What you have to do:
Set down exactly, from the records below, the line with "Definition s_fxd (a" through the line with "st_put (mk_acur (ac_mem", and nothing else.

Items from a dataset:
----
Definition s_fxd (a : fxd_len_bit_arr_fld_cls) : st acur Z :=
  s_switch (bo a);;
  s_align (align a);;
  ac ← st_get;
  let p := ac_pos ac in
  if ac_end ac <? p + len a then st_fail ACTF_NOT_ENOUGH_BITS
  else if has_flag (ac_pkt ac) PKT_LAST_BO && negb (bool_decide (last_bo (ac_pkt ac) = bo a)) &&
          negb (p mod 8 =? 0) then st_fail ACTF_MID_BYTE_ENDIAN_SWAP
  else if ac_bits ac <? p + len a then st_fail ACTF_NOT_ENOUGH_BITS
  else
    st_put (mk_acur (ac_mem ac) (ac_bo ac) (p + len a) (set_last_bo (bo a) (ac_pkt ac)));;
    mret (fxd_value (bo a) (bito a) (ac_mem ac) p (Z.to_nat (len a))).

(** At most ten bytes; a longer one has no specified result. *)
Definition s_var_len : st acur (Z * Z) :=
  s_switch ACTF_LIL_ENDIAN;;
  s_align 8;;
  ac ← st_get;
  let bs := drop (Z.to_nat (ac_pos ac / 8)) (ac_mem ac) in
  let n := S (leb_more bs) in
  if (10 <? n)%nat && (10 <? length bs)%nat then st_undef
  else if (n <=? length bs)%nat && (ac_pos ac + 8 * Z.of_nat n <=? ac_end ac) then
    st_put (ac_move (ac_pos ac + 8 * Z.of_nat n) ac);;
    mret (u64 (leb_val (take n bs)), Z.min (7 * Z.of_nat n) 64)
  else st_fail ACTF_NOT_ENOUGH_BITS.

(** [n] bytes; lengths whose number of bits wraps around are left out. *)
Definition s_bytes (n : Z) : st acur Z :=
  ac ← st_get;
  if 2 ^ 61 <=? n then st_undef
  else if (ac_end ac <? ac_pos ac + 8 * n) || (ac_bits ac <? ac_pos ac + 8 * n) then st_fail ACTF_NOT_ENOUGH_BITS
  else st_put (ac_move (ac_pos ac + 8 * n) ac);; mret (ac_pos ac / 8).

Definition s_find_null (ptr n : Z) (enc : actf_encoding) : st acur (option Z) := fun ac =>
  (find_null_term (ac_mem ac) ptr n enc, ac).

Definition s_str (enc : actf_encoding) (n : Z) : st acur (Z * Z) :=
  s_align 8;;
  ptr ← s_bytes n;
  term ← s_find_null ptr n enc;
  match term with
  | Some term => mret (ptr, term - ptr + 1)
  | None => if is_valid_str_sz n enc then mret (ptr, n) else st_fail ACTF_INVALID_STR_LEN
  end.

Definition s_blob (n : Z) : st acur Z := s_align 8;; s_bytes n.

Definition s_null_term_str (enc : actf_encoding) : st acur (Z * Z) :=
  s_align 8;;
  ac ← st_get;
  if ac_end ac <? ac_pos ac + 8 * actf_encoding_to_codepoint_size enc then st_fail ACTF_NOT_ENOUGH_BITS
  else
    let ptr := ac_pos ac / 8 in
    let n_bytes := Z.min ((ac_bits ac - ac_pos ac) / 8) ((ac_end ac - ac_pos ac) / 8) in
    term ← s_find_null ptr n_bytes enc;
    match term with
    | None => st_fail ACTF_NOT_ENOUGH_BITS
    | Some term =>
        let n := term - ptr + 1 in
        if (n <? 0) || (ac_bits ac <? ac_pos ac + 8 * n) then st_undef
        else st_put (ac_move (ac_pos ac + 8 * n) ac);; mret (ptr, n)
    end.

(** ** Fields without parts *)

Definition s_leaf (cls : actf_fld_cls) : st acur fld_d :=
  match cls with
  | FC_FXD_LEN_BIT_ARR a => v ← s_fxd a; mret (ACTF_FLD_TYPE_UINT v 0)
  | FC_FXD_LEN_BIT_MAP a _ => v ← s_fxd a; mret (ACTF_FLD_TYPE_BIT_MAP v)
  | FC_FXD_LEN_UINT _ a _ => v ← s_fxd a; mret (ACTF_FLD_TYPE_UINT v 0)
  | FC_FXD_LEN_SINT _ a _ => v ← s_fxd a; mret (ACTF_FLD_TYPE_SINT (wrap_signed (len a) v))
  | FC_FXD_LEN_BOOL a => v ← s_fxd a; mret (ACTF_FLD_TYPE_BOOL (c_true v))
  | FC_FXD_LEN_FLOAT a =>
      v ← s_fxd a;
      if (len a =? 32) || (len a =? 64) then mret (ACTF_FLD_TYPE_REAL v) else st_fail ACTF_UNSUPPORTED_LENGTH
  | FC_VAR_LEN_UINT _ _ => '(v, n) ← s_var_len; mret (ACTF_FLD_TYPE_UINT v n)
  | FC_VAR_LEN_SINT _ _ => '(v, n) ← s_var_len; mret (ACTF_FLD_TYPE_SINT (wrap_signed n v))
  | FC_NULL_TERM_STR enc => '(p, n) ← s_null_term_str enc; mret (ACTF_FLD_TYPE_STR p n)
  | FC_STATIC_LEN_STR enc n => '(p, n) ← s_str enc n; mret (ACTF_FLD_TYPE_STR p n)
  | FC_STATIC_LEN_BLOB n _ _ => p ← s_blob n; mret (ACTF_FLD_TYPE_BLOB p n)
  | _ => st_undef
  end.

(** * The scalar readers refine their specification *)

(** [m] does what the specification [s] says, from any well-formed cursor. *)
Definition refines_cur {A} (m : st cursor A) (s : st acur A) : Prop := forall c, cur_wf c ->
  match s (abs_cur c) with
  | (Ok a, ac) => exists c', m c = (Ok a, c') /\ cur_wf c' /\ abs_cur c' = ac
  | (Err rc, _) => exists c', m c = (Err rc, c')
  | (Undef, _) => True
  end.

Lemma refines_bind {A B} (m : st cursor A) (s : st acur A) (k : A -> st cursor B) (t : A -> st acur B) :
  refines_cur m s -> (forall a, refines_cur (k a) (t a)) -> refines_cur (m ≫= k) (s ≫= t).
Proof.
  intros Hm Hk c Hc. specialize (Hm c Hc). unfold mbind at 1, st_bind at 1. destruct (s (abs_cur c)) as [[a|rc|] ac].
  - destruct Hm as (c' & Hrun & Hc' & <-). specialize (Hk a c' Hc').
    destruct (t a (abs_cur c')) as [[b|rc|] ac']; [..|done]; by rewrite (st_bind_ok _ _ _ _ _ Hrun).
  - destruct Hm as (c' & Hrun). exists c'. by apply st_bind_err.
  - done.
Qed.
----
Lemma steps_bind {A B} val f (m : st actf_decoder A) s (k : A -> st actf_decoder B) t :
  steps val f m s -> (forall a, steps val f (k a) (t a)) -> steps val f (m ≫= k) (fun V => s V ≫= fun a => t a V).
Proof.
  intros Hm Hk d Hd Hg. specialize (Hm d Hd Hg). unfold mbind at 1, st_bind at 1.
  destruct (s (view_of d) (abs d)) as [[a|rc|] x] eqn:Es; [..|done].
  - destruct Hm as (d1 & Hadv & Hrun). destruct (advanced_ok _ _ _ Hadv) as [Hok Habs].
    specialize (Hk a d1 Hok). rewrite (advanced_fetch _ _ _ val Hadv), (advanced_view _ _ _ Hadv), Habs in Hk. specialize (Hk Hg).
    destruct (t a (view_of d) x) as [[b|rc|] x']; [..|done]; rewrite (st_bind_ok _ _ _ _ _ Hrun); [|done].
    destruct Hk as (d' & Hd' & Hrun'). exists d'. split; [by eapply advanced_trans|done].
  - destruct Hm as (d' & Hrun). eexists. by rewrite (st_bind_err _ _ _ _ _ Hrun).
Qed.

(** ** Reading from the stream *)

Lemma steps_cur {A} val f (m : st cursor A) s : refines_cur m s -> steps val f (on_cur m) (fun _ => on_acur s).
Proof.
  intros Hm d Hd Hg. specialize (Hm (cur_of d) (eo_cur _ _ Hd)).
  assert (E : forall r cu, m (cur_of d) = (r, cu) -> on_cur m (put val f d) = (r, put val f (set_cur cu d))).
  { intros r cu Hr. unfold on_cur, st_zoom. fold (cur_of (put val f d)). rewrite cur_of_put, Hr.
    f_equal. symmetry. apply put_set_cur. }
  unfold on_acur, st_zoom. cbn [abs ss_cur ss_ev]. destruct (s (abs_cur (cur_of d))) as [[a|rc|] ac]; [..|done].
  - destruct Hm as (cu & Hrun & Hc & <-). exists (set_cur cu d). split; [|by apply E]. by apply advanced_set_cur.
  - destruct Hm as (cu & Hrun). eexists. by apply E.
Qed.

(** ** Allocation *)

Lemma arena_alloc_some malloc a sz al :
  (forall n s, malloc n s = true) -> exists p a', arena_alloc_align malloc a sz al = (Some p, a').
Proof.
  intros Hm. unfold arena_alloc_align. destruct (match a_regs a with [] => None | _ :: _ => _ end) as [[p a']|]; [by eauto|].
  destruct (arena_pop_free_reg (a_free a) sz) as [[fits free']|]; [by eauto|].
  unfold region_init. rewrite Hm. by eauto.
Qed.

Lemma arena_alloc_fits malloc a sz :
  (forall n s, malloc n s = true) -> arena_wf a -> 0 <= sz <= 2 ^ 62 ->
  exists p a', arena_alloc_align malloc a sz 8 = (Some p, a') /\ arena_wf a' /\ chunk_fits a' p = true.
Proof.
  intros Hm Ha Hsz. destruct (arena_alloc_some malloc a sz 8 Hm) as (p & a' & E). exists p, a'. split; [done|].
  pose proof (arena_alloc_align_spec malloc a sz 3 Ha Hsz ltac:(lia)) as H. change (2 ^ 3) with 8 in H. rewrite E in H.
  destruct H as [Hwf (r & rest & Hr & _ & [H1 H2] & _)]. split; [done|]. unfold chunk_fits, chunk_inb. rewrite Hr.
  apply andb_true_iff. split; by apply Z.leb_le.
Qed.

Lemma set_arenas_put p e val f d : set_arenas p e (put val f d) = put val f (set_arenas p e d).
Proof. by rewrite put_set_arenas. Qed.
----
Task answer:
Definition s_fxd (a : fxd_len_bit_arr_fld_cls) : st acur Z :=
  s_switch (bo a);;
  s_align (align a);;
  ac ← st_get;
  let p := ac_pos ac in
  if ac_end ac <? p + len a then st_fail ACTF_NOT_ENOUGH_BITS
  else if has_flag (ac_pkt ac) PKT_LAST_BO && negb (bool_decide (last_bo (ac_pkt ac) = bo a)) &&
          negb (p mod 8 =? 0) then st_fail ACTF_MID_BYTE_ENDIAN_SWAP
  else if ac_bits ac <? p + len a then st_fail ACTF_NOT_ENOUGH_BITS
  else
    st_put (mk_acur (ac_mem ac) (ac_bo ac) (p + len a) (set_last_bo (bo a) (ac_pkt ac)));;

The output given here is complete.